- Your goal: Write out the lines from the top of the material through the line with "destruct (prune_pack_index_run w", exactly and with nothing added.

Content starts

Lemma prune_pack_index_run w pack (index : PackIndex) :
  oc_inv (sw_codec (uw_store w)) → plain_key (pk_index_key pack) → holds_json (uw_store w) (pk_index_key pack) index →
  generations (uw_store w) →
  (λ p, (pk_pack_id p, pk_pack_key p)) <$> pw_packs (uw_pack w) !! pk_pack_id pack = Some (pk_pack_id pack, pk_pack_key pack) →
  ∃ changed w', prune_pack_index env pack w = (Done changed, w') ∧ reindexed w w'.
Proof.
  intros Hc Hp Hh Hfresh Hrow. unfold prune_pack_index. unfold stm_bind at 1, stm_get.
  case_bool_decide as Hlive; [exists false, w; split; [done|by apply reindexed_refl]|].
  destruct (read_plain_reads (uw_store w) (pk_index_key pack) index Hh Hp) as (b & Hr & Hj).
  destruct (preads_store w _ _ Hr _ Hc) as (c & Hc' & Hrun).
  assert (Hw : uw_with_codec w (sw_codec (uw_store w)) = w) by by destruct w as [[[[]]]].
  rewrite Hw in Hrun. unfold stm_bind at 1. rewrite Hrun. unfold stm_bind at 1, stm_some. rewrite Hj. unfold stm_ret at 1.
  destruct (_ && _); [exists false; eexists; split; [reflexivity|by apply reindexed_codec]|].
  exists true. eexists. split; [reflexivity|].
  eapply reindexed_trans; [by apply (reindexed_codec w c)|]. by apply rewrite_index_run.
Qed.

Lemma stale_indexes_run w packs n :
  oc_inv (sw_codec (uw_store w)) →
  generations (uw_store w) →
  (∀ pack, pack ∈ packs → plain_key (pk_index_key pack) ∧ (∃ index : PackIndex, holds_json (uw_store w) (pk_index_key pack) index) ∧
    (λ p, (pk_pack_id p, pk_pack_key p)) <$> pw_packs (uw_pack w) !! pk_pack_id pack = Some (pk_pack_id pack, pk_pack_key pack)) →
  ∃ n' w', stm_fold (λ rewritten pack, let* changed := prune_pack_index env pack in
    stm_ret (if changed : bool then S rewritten else rewritten)) n packs w = (Done n', w') ∧ reindexed w w'.
Proof.
  intros Hc Hg. revert w n Hc Hg. induction packs as [|pack packs IH]; intros w n Hc Hg Hp; cbn [stm_fold].
  { exists n, w. split; [done|by apply reindexed_refl]. }
  destruct (Hp pack) as (Hk & (index & Hi) & Hrow); [set_solver|].
  destruct (prune_pack_index_run w pack index Hc Hk Hi Hg Hrow) as (changed & w1 & Hrun & Hre).
  destruct (IH w1 (if changed then S n else n)) as (n' & w' & Hrun' & Hre'); [apply Hre|by apply Hre| |].
  { intros pack' Hin. destruct (Hp pack') as (Hk' & (index' & Hi') & Hrow'); [set_solver|]. split_and!; [done| |].
    - exists index'. eapply holds_json_extends; [apply Hre|done].
    - etrans; [apply Hre|done]. }
  exists n', w'. split; [|by eapply reindexed_trans]. unfold stm_bind at 1, stm_bind at 1. rewrite Hrun. exact Hrun'.
Qed.

(** *** All of it *)

Definition remaining (D : list string) (rows : list SnapshotExport) : list SnapshotExport :=
  List.filter (λ s, negb (existsb (String.eqb (se_id s)) D)) rows.

Lemma elem_of_remaining D rows s : s ∈ remaining D rows ↔ s ∈ rows ∧ se_id s ∉ D.
Proof. unfold remaining. by rewrite elem_of_filter_bool, negb_true_iff, <-not_true_iff_false, existsb_elem. Qed.

(** What the transaction does to the snapshots it keeps: nothing. *)
Record pruned (w : PruneWorld) (D : list string) (w' : PruneWorld) : Prop := {
  pd_snapshots : uw_snapshots w' = remaining D (uw_snapshots w);
  pd_objects : extends (uw_store w) (uw_store w');
  pd_codec : oc_inv (sw_codec (uw_store w'));
  pd_blobs row : row ∈ pw_blobs (uw_pack w') → row ∈ pw_blobs (uw_pack w);
  pd_kept s r : s ∈ uw_snapshots w' → snapshot_record (uw_store w) s r →
    (∀ oid key row, payload_blob_ref (fr_payload r) = Some (oid, key) → row ∈ pw_blobs (uw_pack w) → be_oid row = oid →
      row ∈ pw_blobs (uw_pack w')) ∧
    (∀ oid mk n, payload_large_ref (fr_payload r) = Some (oid, mk, n) →
      sw_large_objects (uw_store w') !! oid = sw_large_objects (uw_store w) !! oid);
  pd_packs row id : row ∈ pw_blobs (uw_pack w') → be_pack_id row = Some id →
    (λ p, (pk_pack_id p, pk_pack_key p)) <$> pw_packs (uw_pack w') !! id
    = (λ p, (pk_pack_id p, pk_pack_key p)) <$> pw_packs (uw_pack w) !! id;
  pd_chunks oid row (m : LargeManifest) c : sw_large_objects (uw_store w') !! oid = Some row → holds_json (uw_store w) row.2 m →
    c ∈ lm_chunks m → sw_chunks (uw_store w') !! lc_oid c = sw_chunks (uw_store w) !! lc_oid c;
  pd_current : pw_current (uw_pack w') = pw_current (uw_pack w);
  pd_refs : uw_refs w' = uw_refs w;
}.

Content ends

- Result:
Lemma prune_pack_index_run w pack (index : PackIndex) :
  oc_inv (sw_codec (uw_store w)) → plain_key (pk_index_key pack) → holds_json (uw_store w) (pk_index_key pack) index →
  generations (uw_store w) →
  (λ p, (pk_pack_id p, pk_pack_key p)) <$> pw_packs (uw_pack w) !! pk_pack_id pack = Some (pk_pack_id pack, pk_pack_key pack) →
  ∃ changed w', prune_pack_index env pack w = (Done changed, w') ∧ reindexed w w'.
Proof.
  intros Hc Hp Hh Hfresh Hrow. unfold prune_pack_index. unfold stm_bind at 1, stm_get.
  case_bool_decide as Hlive; [exists false, w; split; [done|by apply reindexed_refl]|].
  destruct (read_plain_reads (uw_store w) (pk_index_key pack) index Hh Hp) as (b & Hr & Hj).
  destruct (preads_store w _ _ Hr _ Hc) as (c & Hc' & Hrun).
  assert (Hw : uw_with_codec w (sw_codec (uw_store w)) = w) by by destruct w as [[[[]]]].
  rewrite Hw in Hrun. unfold stm_bind at 1. rewrite Hrun. unfold stm_bind at 1, stm_some. rewrite Hj. unfold stm_ret at 1.
  destruct (_ && _); [exists false; eexists; split; [reflexivity|by apply reindexed_codec]|].
  exists true. eexists. split; [reflexivity|].
  eapply reindexed_trans; [by apply (reindexed_codec w c)|]. by apply rewrite_index_run.
Qed.

Lemma stale_indexes_run w packs n :
  oc_inv (sw_codec (uw_store w)) →
  generations (uw_store w) →
  (∀ pack, pack ∈ packs → plain_key (pk_index_key pack) ∧ (∃ index : PackIndex, holds_json (uw_store w) (pk_index_key pack) index) ∧
    (λ p, (pk_pack_id p, pk_pack_key p)) <$> pw_packs (uw_pack w) !! pk_pack_id pack = Some (pk_pack_id pack, pk_pack_key pack)) →
  ∃ n' w', stm_fold (λ rewritten pack, let* changed := prune_pack_index env pack in
    stm_ret (if changed : bool then S rewritten else rewritten)) n packs w = (Done n', w') ∧ reindexed w w'.
Proof.
  intros Hc Hg. revert w n Hc Hg. induction packs as [|pack packs IH]; intros w n Hc Hg Hp; cbn [stm_fold].
  { exists n, w. split; [done|by apply reindexed_refl]. }
  destruct (Hp pack) as (Hk & (index & Hi) & Hrow); [set_solver|].
  destruct (prune_pack_index_run w pack index Hc Hk Hi Hg Hrow) as (changed & w1 & Hrun & Hre).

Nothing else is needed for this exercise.